Objective To investigate the metabolic and immunologic factors associated with the presence of central arterial stiffness as measured by the augmentation index ( AI x). Methods We conducted a cross‐sectional study of 69 female patients with systemic lupus erythematosus ( SLE ) compared with a control group of 34 healthy women. The anthropometrical variables, the vascular studies, and the analytic data were obtained the same day. The AI x was assessed by peripheral arterial tonometry. The analysis of lipoprotein populations was performed using nuclear magnetic resonance ( NMR ) spectroscopy. Results Arterial stiffness was increased in patients with SLE compared with control subjects (mean ± SD 20.30 ± 21.54% versus 10.84 ± 11.51%; P = 0.0021). Values for the AI x were correlated with the Framingham risk score (r = 0.481, P < 0.001), carotid intima‐media thickness (r = 0.503, P < 0.001), systolic blood pressure (r = 0.270, P < 0.001), and age (r = 0.365, P < 0.001).
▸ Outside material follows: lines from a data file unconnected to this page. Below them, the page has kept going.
Lemma evict_sized s st : sized st -> sized (evict s st).
Proof.
  revert st. induction s as [|x s IH]; intros st Hst; [done|].
  apply IH. unfold evict_one, sized in *. destruct (objects st !! x.1) as [y|] eqn:E; simpl; [|done].
  rewrite Hst, (total_delete _ _ _ E). pose proof (total_nonneg (delete x.1 (objects st))).
  unfold saturating_sub. lia.
Qed.

Lemma insert_sized id x st :
  (forall y, objects st !! id = Some y -> y = x) -> sized st -> sized (insert id x st).2.
Proof.
  unfold insert, sized. intros Hx Hst. destruct (objects st !! id) as [y|] eqn:E; simpl.
  - rewrite Hst, insert_id; [done|]. by rewrite E, (Hx y).
  - rewrite total_insert by done. lia.
Qed.

Lemma insert_objects id x st : objects (insert id x st).2 = <[id := x]> (objects st).
Proof. unfold insert. by destruct (objects st !! id). Qed.

Lemma insert_frame id x st :
  objects_dir (insert id x st).2 = objects_dir st /\ limit (insert id x st).2 = limit st /\
  chunk_in_flight (insert id x st).2 = chunk_in_flight st.
Proof. unfold insert. by destruct (objects st !! id). Qed.

(** * Snapshots and packs *)

Lemma take_snapshot_elem st id x : (id, x) ∈ take_snapshot st <-> objects st !! id = Some x.
Proof. unfold take_snapshot. by rewrite merge_sort_Permutation, elem_of_map_to_list. Qed.

Lemma take_snapshot_nil st : take_snapshot st = [] -> objects st = ∅.
Proof.
  intros Hs. apply map_empty. intros id. apply eq_None_not_Some. intros [x Hx].
  apply take_snapshot_elem in Hx. rewrite Hs in Hx. by apply elem_of_nil in Hx.
Qed.

(** A pack holds what the directory lacks: nothing that is there changes, and what is
    written was in the snapshot. *)
Lemma write_snapshot_grows o d s : d ⊆ (write_snapshot o d s).2.
Proof.
  unfold write_snapshot. set (to_pack := base.filter _ s).
  assert (Hd : d ⊆ list_to_map to_pack ∪ d).
  { apply map_union_subseteq_r. apply map_disjoint_list_to_map_l, Forall_forall.
    intros x Hx. by apply list_elem_of_filter in Hx as [? _]. }
  destruct o as [e| |e []]; simpl; repeat case_decide; simpl; done.
Qed.

Lemma write_snapshot_from o d s id x :
  (write_snapshot o d s).2 !! id = Some x -> d !! id = Some x \/ (id, x) ∈ s.
Proof.
  unfold write_snapshot. set (to_pack := base.filter _ s).
  assert (Hs : (list_to_map to_pack ∪ d) !! id = Some x -> d !! id = Some x \/ (id, x) ∈ s).
  { intros [Hx|[_ Hx]]%lookup_union_Some_raw; [|by left].
    apply elem_of_list_to_map_2, list_elem_of_filter in Hx as [_ Hx]. by right. }
  destruct o as [e| |e []]; simpl; repeat case_decide; simpl; auto.
Qed.

Lemma write_snapshot_lands o d s d' :
  write_snapshot o d s = (Ok tt, d') -> Forall (fun x => is_Some (d' !! x.1)) s.
Proof.
  unfold write_snapshot. set (to_pack := base.filter _ s). intros Hw. apply Forall_forall.
  intros [id x] Hx. simpl.
  destruct (decide (d !! id = None)) as [Hid|Hid].
  - assert (Hp : (id, x) ∈ to_pack) by (apply list_elem_of_filter; auto).
    destruct (decide (to_pack = [])) as [Hn|_]; [rewrite Hn in Hp; by apply elem_of_nil in Hp|].
    destruct o as [e| |e l]; simplify_eq; case_decide; simplify_eq.
    apply lookup_union_is_Some. left. apply elem_of_dom. rewrite dom_list_to_map_L.
    apply elem_of_list_to_set, list_elem_of_fmap. by exists (id, x).
  - apply not_eq_None_Some in Hid as [y Hy]. exists y.
    eapply lookup_weaken; [done|]. pose proof (write_snapshot_grows o d s) as Hg.
    unfold write_snapshot in Hg. fold to_pack in Hg. by rewrite Hw in Hg.
Qed.

(** * The steps as a relation *)

Inductive step : action -> sys -> sys -> Prop :=
| step_open y s l dir :
    stores y !! s = None -> step (Open s l dir) y (with_store s (new_store l dir) y)
| step_land y dir id x :
    step (Land dir id x) y (with_disk dir (<[id := x]> (disk_of y dir)) y)
| step_write y s id x st cs :
    stores y !! s = Some st ->
    cs = (if (insert id x st).1 then callers y ++ [BeforeSwap s] else callers y) ->
    step (Write s id x) y (with_callers cs (with_store s (insert id x st).2 y))
| step_background y s st :
    stores y !! s = Some st ->
    step (PackInBackground s) y (with_callers (callers y ++ [BeforeSwap s]) y)
| step_swap_taken y i s st :
    callers y !! i = Some (BeforeSwap s) -> stores y !! s = Some st ->
    chunk_in_flight st = true ->
    step (Swap i) y (with_callers (delete i (callers y)) y)
| step_swap y i s st :
    callers y !! i = Some (BeforeSwap s) -> stores y !! s = Some st ->
    chunk_in_flight st = false ->
    step (Swap i) y
      (with_callers (<[i := BeforeSend s]> (callers y)) (with_store s (set_flag true st) y))
| step_send y i s :
    callers y !! i = Some (BeforeSend s) ->
    step (Send i) y (with_callers (delete i (callers y)) (with_queue (queue y ++ [Chunk s]) y))
| step_drain y s k st :
    stores y !! s = Some st -> fresh_ack k y ->
    step (SendDrain s k) y (with_queue (queue y ++ [Drain s k]) y)
| step_recv y j q :
    flusher y = Idle -> queue y = j :: q ->
    step Recv y (with_flusher (Took j) (with_queue q y))
| step_nothing y j st :
    flusher y = Took j -> stores y !! job_store j = Some st -> take_snapshot st = [] ->
    step Snapshot y (with_flusher (Finished j (Ok tt)) y)
| step_snapshot y j st :
    flusher y = Took j -> stores y !! job_store j = Some st -> take_snapshot st ≠ [] ->
    step Snapshot y (with_flusher (Packing j (take_snapshot st)) y)
| step_pack y o j s st d :
    flusher y = Packing j s -> stores y !! job_store j = Some st ->
    write_snapshot o (disk_of y (objects_dir st)) s = (Ok tt, d) ->
    step (WritePack o) y (with_flusher (Packed j s) (with_disk (objects_dir st) d y))
| step_pack_error y o j s st r d :
    flusher y = Packing j s -> stores y !! job_store j = Some st ->
    write_snapshot o (disk_of y (objects_dir st)) s = (r, d) -> r ≠ Ok tt ->
    step (WritePack o) y (with_flusher (Finished j r) (with_disk (objects_dir st) d y))
| step_evict y j s st :
    flusher y = Packed j s -> stores y !! job_store j = Some st ->
    step Evict y (with_flusher (Finished j (Ok tt)) (with_store (job_store j) (evict s st) y))
| step_clear y s st r :
    flusher y = Finished (Chunk s) r -> stores y !! s = Some st ->
    step Finish y (with_flusher Idle (with_store s (set_flag false st) y))
| step_ack y s k r :
    flusher y = Finished (Drain s k) r ->
    step Finish y (with_flusher Idle (with_ack k r y)).

Lemma exec_step a y y' : exec a y = Some y' -> step a y y'.
Proof.
  destruct a; simpl; intros E.
  - destruct (stores y !! s) eqn:?; simplify_eq. by constructor.
  - simplify_eq. constructor.
  - destruct (stores y !! s) as [st|] eqn:Hs; simplify_eq; simpl in E.
    destruct (insert id x st) as [over st'] eqn:Hi. simplify_eq.
    replace st' with (insert id x st).2 by by rewrite Hi.
    pose proof (step_write y s id x st _ Hs eq_refl) as Hw. rewrite Hi in *. simpl in *.
    by destruct over.
  - destruct (stores y !! s) eqn:?; simpl in E; simplify_eq. by eapply step_background.
  - destruct (callers y !! i) as [[s|s]|] eqn:?; simplify_eq; simpl in E; simplify_eq.
    destruct (stores y !! s) as [st|] eqn:?; simplify_eq; simpl in E.
    destruct (chunk_in_flight st) eqn:?; simplify_eq;
      [by eapply step_swap_taken|by eapply step_swap].
  - destruct (callers y !! i) as [[s|s]|] eqn:?; simplify_eq; simpl in E; simplify_eq.
    by constructor.
  - destruct (stores y !! s) eqn:?; simplify_eq; simpl in E. case_decide; simplify_eq.
    by eapply step_drain.
  - destruct (flusher y) eqn:?, (queue y) eqn:?; simplify_eq. by constructor.
  - destruct (flusher y) as [|j|j ?|j ?|j ?] eqn:?; simplify_eq.
    destruct (stores y !! job_store j) as [st|] eqn:?; simplify_eq; simpl in E.
    destruct (take_snapshot st) eqn:Hs; simplify_eq; [by eapply step_nothing|].
    rewrite <- Hs. apply step_snapshot; congruence.
  - destruct (flusher y) as [|j|j s|j ?|j ?] eqn:?; simplify_eq.
    destruct (stores y !! job_store j) as [st|] eqn:?; simplify_eq; simpl in E.
    destruct (write_snapshot _ _ _) as [r d] eqn:?. simplify_eq.
    destruct r as [[]| |]; [by eapply step_pack|by eapply step_pack_error..].
  - destruct (flusher y) as [|j|j ?|j s|j ?] eqn:?; simplify_eq.
    destruct (stores y !! job_store j) as [st|] eqn:?; simplify_eq; simpl in E. simplify_eq.
    by constructor.
  - destruct (flusher y) as [|j|j ?|j ?|[s|s k] r] eqn:?; simplify_eq.
    + destruct (stores y !! s) as [st|] eqn:?; simplify_eq; simpl in E. simplify_eq.
      by eapply step_clear.
    + by eapply step_ack.
Qed.

Lemma disk_of_with_disk dir d y dir' :
  disk_of (with_disk dir d y) dir' = if decide (dir = dir') then d else disk_of y dir'.
Proof.
  unfold disk_of, with_disk; simpl. case_decide; subst; [by rewrite lookup_insert_eq|].
  by rewrite lookup_insert_ne.
Qed.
Patients receiving antimalarial drugs had a lower AI x (mean ± SD 11.74 ± 11.28% versus 24.97 ± 20.63%; P = 0.024). The AI x was correlated with the atherogenic lipoproteins analyzed by NMR . The immunologic variables associated with the AI x were C4 (r = 0.259, P = 0.046) and IgM anti–β 2 ‐glycoprotein I (IgM anti‐β 2 GPI ) (r = 0.284, P = 0.284). In the multivariate analysis, age (β = 0.347, 95% confidence interval [95% CI ] 0.020–0.669, P = 0.035), IgM β 2 GPI (β = 0.321, 95% CI 0.024–0.618, P = 0.035) and small dense high‐density lipoprotein ( HDL ) particles (β = 1.288, 95% CI 0.246–2.329, P = 0.017) predicted the AI x. Conclusion SLE patients had increased arterial stiffness compared with healthy control subjects. Arterial stiffness was decreased in patients treated with antimalarial drugs. Age, IgM β 2 GPI , and the number of small dense HDL particles predicted the AI x.